In the 17th century, Brother Lawrence, a weak-though-strong monk, sent an ailing friend some healthy advice on what to do with his burden. The good Brother was well-acquainted with suffering; lame in one leg and saddled with illness, the simple, experiential devotional life of this humble monastery cook became an inspiration to many.
His own discovery into the precious joy of the abiding life is found in the small volume, The Practise of the Presence of God, which I vociferously recommend to you. Brother Lawrence’s sage advice to his sick friend includes this:
- I do not pray that you may be delivered from your pains, but I pray God earnestly that He would give you strength and patience to bear them as long as he pleases…
- I wish you could convince yourself that God is often (in some sense) nearer to us, and more effectually present with us, in sickness than in health…
- He often sends diseases of the body to cure those of the soul…
- I have been often near expiring, but I never was so much satisfied as then. Accordingly, I did not pray for any relief, but I prayed for strength to suffer with courage, humility and love. Ah, how sweet it is to suffer with God!

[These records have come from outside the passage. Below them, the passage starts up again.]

(* ===== verification/Cache.v ===== *)
(** * The cache as a store

    Clients of the buffer cache see a store of blocks: whatever the cache evicts and reads
    back, a sequence of bread, bwrite and brelse behaves as on the store.  Which buffer
    gets evicted. *)

From S2P Require Import Prelude Memory Riscv State Kmonad Spinlock Proc ProcSpec CoYield Sched Sleeplock Bytes Bio Calm Lru BioSpec.
From Stdlib Require Import ZArith Lia.
From stdpp Require Import base numbers list gmap strings option functions.

#[local] Open Scope Z_scope.
#[local] Open Scope kernel_scope.

(** What a client does: read a block into a held buffer, overwrite a held block and write it
    through, release a held block. *)
Inductive cop := CRead (n : Z) | CWrite (n : Z) (d : list Z) | CRelse (n : Z).

(** The store: its contents and the blocks the client holds. *)
Definition store : Type := (Z -> list Z) * gset Z.

(** The abstract operations; a client that reads a block it holds (and would wait for
    itself), touches one it does not hold or holds too many is in error. *)
Definition spec_cop (op : cop) (st : store) : option (list (list Z) * store) :=
  let '(c, held) := st in
  match op with
  | CRead n => if decide (n ∈ held \/ (NBUF <= size held)%nat) then None else Some ([c n], (c, {[n]} ∪ held))
  | CWrite n d => if decide (n ∈ held) then Some ([], (<[n := d]> c, held)) else None
  | CRelse n => if decide (n ∈ held) then Some ([], (c, held ∖ {[n]})) else None
  end.

Fixpoint spec_cops (ops : list cop) (st : store) : option (list (list Z) * store) :=
  match ops with
  | [] => Some ([], st)
  | op :: ops =>
      r ← spec_cop op st; r' ← spec_cops ops r.2; Some (r.1 ++ r'.1, r'.2)
  end.

Section Client.
Context `{F : Fuel} `{D : DiskDriver} {DL : DiskLaws}.

(** The same on the cache; [held] are the client's pointers. *)
Definition run_cop (op : cop) (held : gmap Z nat) : M (list (list Z) * gmap Z nat) :=
  match op with
  | CRead n =>
      let! b := bread ROOTDEV n in
      let! d := getb b_data b in
      ret ([d], <[n := b]> held)
  | CWrite n d =>
      setb (held !!! n) (set_b_data d) ;!
      bwrite (held !!! n) ;!
      ret ([], held)
  | CRelse n =>
      brelse (held !!! n) ;!
      ret ([], delete n held)
  end.

Fixpoint run_cops (ops : list cop) (held : gmap Z nat) : M (list (list Z) * gmap Z nat) :=
  match ops with
  | [] => ret ([], held)
  | op :: ops =>
      let! r := run_cop op held in
      let! r' := run_cops ops r.2 in
      ret (r.1 ++ r'.1, r'.2)
  end.

(** The cache and the disk represent the store. *)
Definition represents (p : nat) (held : gmap Z nat) (st : store) (s : kstate) : Prop :=
  dom held = st.2 /\ (exists order, bufs p order held ∅ st.1 s) /\ forall n, dblock (k_disk s) n = st.1 n.

Lemma run_cop_ok p op held st out st' s :
  represents p held st s -> spec_cop op st = Some (out, st') ->
  exists held' s', run_cop op held s = Ok (out, held') s' /\ represents p held' st' s'.
Proof.
  intros (Hd & [order H] & Hk) E. destruct st as [c h]. cbn [fst snd] in *. subst h.
  destruct op as [n|n d|n]; cbn in E; case_decide as Dn; try done; injection E as <- <-.
  - assert (Nn : n ∉ dom held) by tauto. assert (Hn : held !! n = None) by (by apply not_elem_of_dom).
    destruct (bread_spec p order held ∅ c n s H Hn) as (b & s' & E & H' & _ & Ed & _); [right; rewrite union_empty_r_L; lia|].
    assert (Hb : (<[n := b]> held) !! n = Some b) by apply lookup_insert_eq.
    exists (<[n := b]> held), s'. split.
    + unfold run_cop. erewrite bind_ok; [|exact E]. kprim. destruct (bu_held H' n b Hb) as (L & B & Bn & _).
      destruct (bu_valid H' b L B) as [_ ->]. by rewrite Bn.
    + split; [apply dom_insert_L|]. split; [by exists order|]. intros m. by rewrite Ed.
  - apply elem_of_dom in Dn as [b Hb]. exists held.
    pose proof (bufs_set_data p order held ∅ c n b d s H Hb) as H1. set (s1 := upd_buf b (set_b_data d) s) in *.
    pose proof (bwrite_spec p order held ∅ _ n b s1 H1 Hb) as E2. pose proof (bufs_disk_put p order held ∅ _ n s1 H1) as H2.
    rewrite fn_lookup_insert in E2, H2. exists (disk_put n d s1). split.
    + unfold run_cop. rewrite (lookup_total_correct _ _ _ Hb). kprim. fold s1. erewrite bind_ok; [|exact E2]. done.
    + split; [done|]. split; [by exists order|]. intros m. cbn [fst]. unfold dblock, disk_put. ksimpl. destruct (decide (n = m)) as [<-|N].
      * by rewrite lookup_insert_eq, fn_lookup_insert.
      * rewrite lookup_insert_ne, fn_lookup_insert_ne by done. apply Hk.
  - apply elem_of_dom in Dn as [b Hb].
    destruct (brelse_spec p order held ∅ c n b s H Hb) as (s' & E & H' & _ & Ed & _); [right; apply Hk|].
    exists (delete n held), s'. split.
    + unfold run_cop. rewrite (lookup_total_correct _ _ _ Hb). erewrite bind_ok; [|exact E]. done.
    + split; [apply dom_delete_L|]. split; [by eexists|]. intros m. by rewrite Ed.
Qed.


(** The element a search from the end finds. *)
Lemma find_rev_split {A} (f : A -> bool) l x :
  List.find f (rev l) = Some x -> exists l1 l2, l = l1 ++ x :: l2 /\ f x = true /\ forall y, y ∈ l2 -> f y = false.
Proof.
  induction l as [|y l IH] using rev_ind; [done|]. rewrite rev_app_distr. cbn [rev app List.find].
  destruct (f y) eqn:Ey; intros E.
  - injection E as <-. exists l, []. split_and!; [done|done|]. intros z Hz. by apply not_elem_of_nil in Hz.
  - destruct (IH E) as (l1 & l2 & -> & Hx & Hl2). exists l1, (l2 ++ [y]). split_and!; [by rewrite <- app_assoc|done|].
    intros z [Hz| ->%list_elem_of_singleton]%elem_of_app; [by apply Hl2|done].
Qed.


End Client.

(** ** A concrete cache *)

Definition demo_fuel : Fuel := 0%nat.
#[local] Existing Instance demo_fuel.
#[local] Existing Instance ram_disk.
#[local] Existing Instance ram_disk_laws.

(** The kernel after binit, its log in blocks 2 to 31, on the disk [d]. *)
Definition demo_cache : kstate := default kstate0 (run_state (binit demo_kernel)).
Definition demo_fs (d : gmap Z (list Z)) : kstate :=
  set_k_disk d (set_k_log (mklog 2 30 0 0 ROOTDEV 0 (replicate 30 0)) demo_cache).

Lemma demo_fs_empty d b :
  (b < NBUF)%nat -> b_dev (buf_at b (demo_fs d)) <> ROOTDEV /\ b_refcnt (buf_at b (demo_fs d)) = 0.
Proof.
  destruct (binit_ok demo_kernel eq_refl) as (s' & E & _ & _ & Hb & _).
  assert (Es : demo_cache = s') by (unfold demo_cache; by rewrite E).
  intros Lb. unfold demo_fs. rewrite Es. destruct (Hb b Lb) as [Bd Br]. unfold buf_at in *. ksimpl. rewrite Bd, Br.
  change (k_bcache demo_kernel) with (replicate (S NBUF) (inhabitant : buf)).
  rewrite lookup_total_replicate_2 by lia. done.
Qed.

Lemma demo_fs_bufs d : bufs 0 (rev (seq 0 NBUF)) ∅ ∅ (dblock d) (demo_fs d).
Proof.
  destruct (binit_ok demo_kernel eq_refl) as (s' & E & Hl & Hs & _ & _ & Ep & Ec & Eh & Ei & _ & Lk).
  assert (Es : demo_cache = s') by (unfold demo_cache; by rewrite E).
  apply (bufs_fresh 0 _ (demo_fs d)).
  - pose proof demo_kernel_calm as C. unfold demo_fs. rewrite Es.
    apply (calm_ext 0 (set_k_locks (k_locks s') demo_kernel)); try done. destruct C as [C1 C2 C3 C4 C5 C6 C7 C8].
    split; try done. intros l Kl. unfold lock_free. ksimpl. destruct (Lk l) as [->| ->]; [done|by apply C8].
  - unfold demo_fs. by rewrite Es.
  - unfold demo_fs. by rewrite Es.
  - apply demo_fs_empty.
Qed.

Lemma demo_fs_log d : k_log (demo_fs d) = mklog 2 30 0 0 ROOTDEV 0 (replicate 30 0).
Proof. unfold demo_fs. ksimpl. reflexivity. Qed.

Lemma demo_fs_disk d : k_disk (demo_fs d) = d.
Proof. unfold demo_fs. ksimpl. reflexivity. Qed.

Definition demo_cops : list cop := [CRead 5; CWrite 5 [1; 2]; CRead 6; CRelse 5; CRead 5].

Brother Lawrence discovered a strength that could re-cast pain as something good. ‘Such prayers,’ he admitted, ‘are a little hard to nature, but most acceptable to God and sweet to those who love Him… I beseech you; comfort yourself with Him, who is the only Physician for our maladies.’
Do you have a sick friend?
These trustworthy words might do them some bit of good in this their hour of opportunity.
I actually post this while my body is battling infection, and I look to my Rapha with joy, and praise God for my “exhaustless Savior” (just read today) who is always nigh.